Aside from assigning zero agency to Amy, who apparently lacks the slightest ability to refuse to continue drinking past the point of consciousness, this is of course right. But the training goes much further:

To ensure they aren’t misreading sex signals, the trainers recommended using a “verbal condom” for protection: ask for consent first, and check in again if your partner becomes unresponsive.

Shades of the 1990s and written contacts for sex at colleges, but good advice regardless. Aside from the question of consent, responsiveness is a highly desirable quality in a sex partner.

This, however, strikes me as a bridge too far:

Because it is difficult to judge how much alcohol incapacitates another person, the military pushes a “one drop” approach against sex after alcohol, urging troops to save it for another day if either party has been drinking.

“With all these trainings, they drill it into you.

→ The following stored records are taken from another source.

Lemma unpack_stun_header_reads out : zlen (sh_transactionId out) = kStunTransactionIdLen ->
  reads_upto 20 (stunProtocolUnpackHeader out)
    (fun '(c, h) => c = kStunInvalid \/ uint_ok 2 (sh_length h)).
Proof.
  intros Ho. unfold stunProtocolUnpackHeader.
  eapply (reads_upto_bind 2 18); [apply reads_reads_upto, u16_reads| |lia]. intros t _. cbv zeta.
  destruct (_ =? StunMsgClassInvalidMessageClass).
  { eapply (reads_upto_weaken 0 _ _ (fun p => p.1 = kStunInvalid)); [by apply reads_upto_ret|lia|].
    intros [c h]. by left. }
  eapply (reads_upto_bind 2 16); [apply reads_reads_upto, u16_reads| |lia]. intros n Hn.
  eapply (reads_upto_bind 4 12); [apply reads_reads_upto, u32_reads| |lia]. intros mc _.
  destruct (negb _).
  { eapply (reads_upto_weaken 0 _ _ (fun p => p.1 = kStunInvalid)); [by apply reads_upto_ret|lia|].
    intros [c h]. by left. }
  eapply (reads_upto_bind 12 0); [apply reads_reads_upto, read_bytes_reads| |lia].
  - cbn [sh_transactionId]. rewrite Ho. done.
  - done.
  - intros [d m] _. apply reads_upto_ret. by right.
Qed.

(** C35: a STUN header survives the network between hosts of one byte order:
    type, class, transaction and length are those that were packed, in twenty
    bytes. *)
Theorem stun_header_roundtrip out t c id n s :
  0 <= t < 4096 -> 0 <= c < 4 -> id_ok id -> uint_ok 2 n ->
  zlen (sh_transactionId out) = kStunTransactionIdLen -> bs_wf s -> 20 <= room s ->
  exists s', stunProtocolPackHeader t c id n s = Done (tt, s') /\
    bs_offset s' = bs_offset s + 20 /\
    stunProtocolUnpackHeader out (set_offset s' (bs_offset s)) =
      Done (kStunValid, mkStunHeader t c id n, s').
Proof.
  intros Ht Hc Hid Hn Ho W Hr. pose proof (zlen_enc_stun_header t c id n Hid) as Hz.
  pose proof (pack_stun_header_emits t c id n Hid) as E.
  pose proof (unpack_stun_header_parses out t c id n Ht Hc Hid Hn Ho) as P.
  destruct (emits_parses _ _ _ _ s E P W ltac:(lia)) as (s' & E' & X & R).
  exists s'. split; [done|]. split; [|done].
  rewrite (proj2 E s W ltac:(lia)) in E'. injection E' as <-.
  unfold append. cbn [bs_offset]. by rewrite Hz.
Qed.

(** The bytes of a success response with one XOR-MAPPED-ADDRESS. *)
Definition enc_xor_mapped (id : list Z) (hostaddr port : Z) : list Z :=
  enc_stun_header StunMsgTypeBinding StunMsgClassSuccessResponse id 12 ++
  enc_int U16 StunAttributeXorMappedAddress ++ enc_int U16 8 ++
  enc_int U16 StunAddrFamilyIPv4 ++
  enc_int U16 (Z.lxor port 0x2112) ++ enc_int U32 (Z.lxor hostaddr kStunProtocolMagicCookie).

Lemma lxor_ok n a b : (0 < n)%nat -> uint_ok n a -> uint_ok n b -> uint_ok n (Z.lxor a b).
Proof.
  unfold uint_ok. change 256 with (2 ^ 8). rewrite <- Z.pow_mul_r by lia.
  set (w := 8 * Z.of_nat n). intros Hn Ha Hb.
  assert (L : forall x, 0 <= x < 2 ^ w -> Z.log2 x < w).
  { intros x Hx. destruct (decide (x = 0)) as [->|]; [cbn; lia|]. apply Z.log2_lt_pow2; lia. }
  assert (H0 : 0 <= Z.lxor a b) by (apply Z.lxor_nonneg; lia). split; [done|].
  destruct (decide (Z.lxor a b = 0)) as [->|Hz]; [apply Z.pow_pos_nonneg; lia|].
  apply Z.log2_lt_pow2; [lia|].
  pose proof (Z.log2_lxor a b (proj1 Ha) (proj1 Hb)). pose proof (L a Ha). pose proof (L b Hb). lia.
Qed.

(** the address a STUN server reports in a XOR-MAPPED-ADDRESS attribute is
    the address the client gets, whatever it is. *)
Theorem stun_xor_mapped_address out r0 id hostaddr port :
  id_ok id -> uint_ok 4 hostaddr -> uint_ok 2 port ->
  zlen (sh_transactionId out) = kStunTransactionIdLen ->
  parses (stunProtocolUnpackBindingResponse out r0) (enc_xor_mapped id hostaddr port)
    (kStunValid, id, set_xorMappedAddress true (net_addr_set hostaddr port true) emptyResponse).
Proof.
  intros Hid Hh Hp Ho. unfold stunProtocolUnpackBindingResponse, enc_xor_mapped.
  eapply parses_bind; [by apply unpack_stun_header_parses|]. cbn beta iota.
  cbn [sh_msgType sh_msgClass sh_transactionId sh_length].
  rewrite !(proj2 (Z.eqb_neq _ _)) by done. cbn [negb orb]. rewrite Z.eqb_refl. cbn [negb orb].
  set (r := set_xorMappedAddress true (net_addr_set hostaddr port true) emptyResponse).
  match goal with |- parses _ ?bs _ => rewrite <- (app_nil_r bs) end.
  eapply (parses_bind _ _ _ _ (kStunValid, r)); [|apply parses_ret].
  unfold stunProtocolUnpackBindingResponseBody.
  change (Z.to_nat 12) with 12%nat. change (s32 12) with 12. cbn [unpack_attributes].
  change (0 <? 12) with true. cbn [negb].
  eapply parses_bind; [by apply u16_parses|]. eapply parses_bind; [by apply u16_parses|].
  unfold unpack_attribute. rewrite (proj2 (Z.eqb_neq _ _)) by done. rewrite Z.eqb_refl.
  match goal with |- parses _ ?bs _ => rewrite <- (app_nil_r bs) end.
  eapply (parses_bind _ _ _ _ (inr r)); [|change (s32 (u32 (12 - 8 - 4))) with 0; apply parses_ret].
  match goal with |- parses _ ?bs _ => rewrite <- (app_nil_r bs) end.
  eapply (parses_bind _ _ _ _ (kStunValid, net_addr_set hostaddr port true)); [|apply parses_ret].
  unfold stunProtocolUnpackAttributeXorAddr.
  eapply parses_bind; [by apply u16_parses|]. rewrite Z.eqb_refl. cbn [negb].
  eapply parses_bind; [apply u16_parses, lxor_ok; [lia|done|by split]|].
  rewrite <- (app_nil_r (enc_int U32 _)).
  eapply parses_bind; [apply u32_parses, lxor_ok; [lia|done|by split]|].
  cbv zeta. change (Z.land (Z.shiftr kStunProtocolMagicCookie 16) 0xFFFF) with 0x2112.
  rewrite !Z.lxor_assoc, !Z.lxor_nilpotent, !Z.lxor_0_r.
  unfold uint_ok in Hh, Hp. rewrite (u16_small port), (u32_small hostaddr) by lia. apply parses_ret.
Qed.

Once you have one sip of alcohol, that’s it,” Hopkins said.

[…]

Many of his friends “didn’t realize you can’t get consent with alcohol, because of the culture we live in kind of promotes that type of lifestyle where you just drink and hook up with people,” [Lance Cpl. Cody Ferguson, a radar technician] said.

In our Twitter conversation on this issue earlier this morning, John Schindler, a Navy Reserve officer and professor at the Naval War College, rightly worried about a system that treats “all men as potential rapists.” But I’m not sure how to conduct mass training about a problem that’s both impacting the entire force and yet isolated to a relatively few bad apples without forcing the training on the good guys, too. We simply don’t know who the bad guys are until it’s too late.

Given the degree to which both alcohol abuse and sexual misconduct are prevalent in the military—with the Marine Corps leading the pack because it’s younger and more male than the other Services—it’s important to find creative ways to correct these problems. Zero tolerance for rape, sexual harassment, and sexual assault is reasonable; they are, after all, crimes. And it’s crucial to educate people, especially young males, where the lines are.  But let’s not draw the lines stupidly.

Adults are allowed to operate motor vehicles at high rates of speed with substantially more than one drop of alcohol in their system. It’s just asinine to pretend that they’re incapable of consenting to sex after a drink or two. If she’s too drunk to know what she’s doing; it’s rape. If she’s had a glass of wine, it’s reasonable to assume that Yes means Yes.

This is bureaucratic overkill and it’s dangerous. You don’t change a culture that treats women as mere objects by replacing it with one that treats women as imbeciles incapable of regulating their own actions.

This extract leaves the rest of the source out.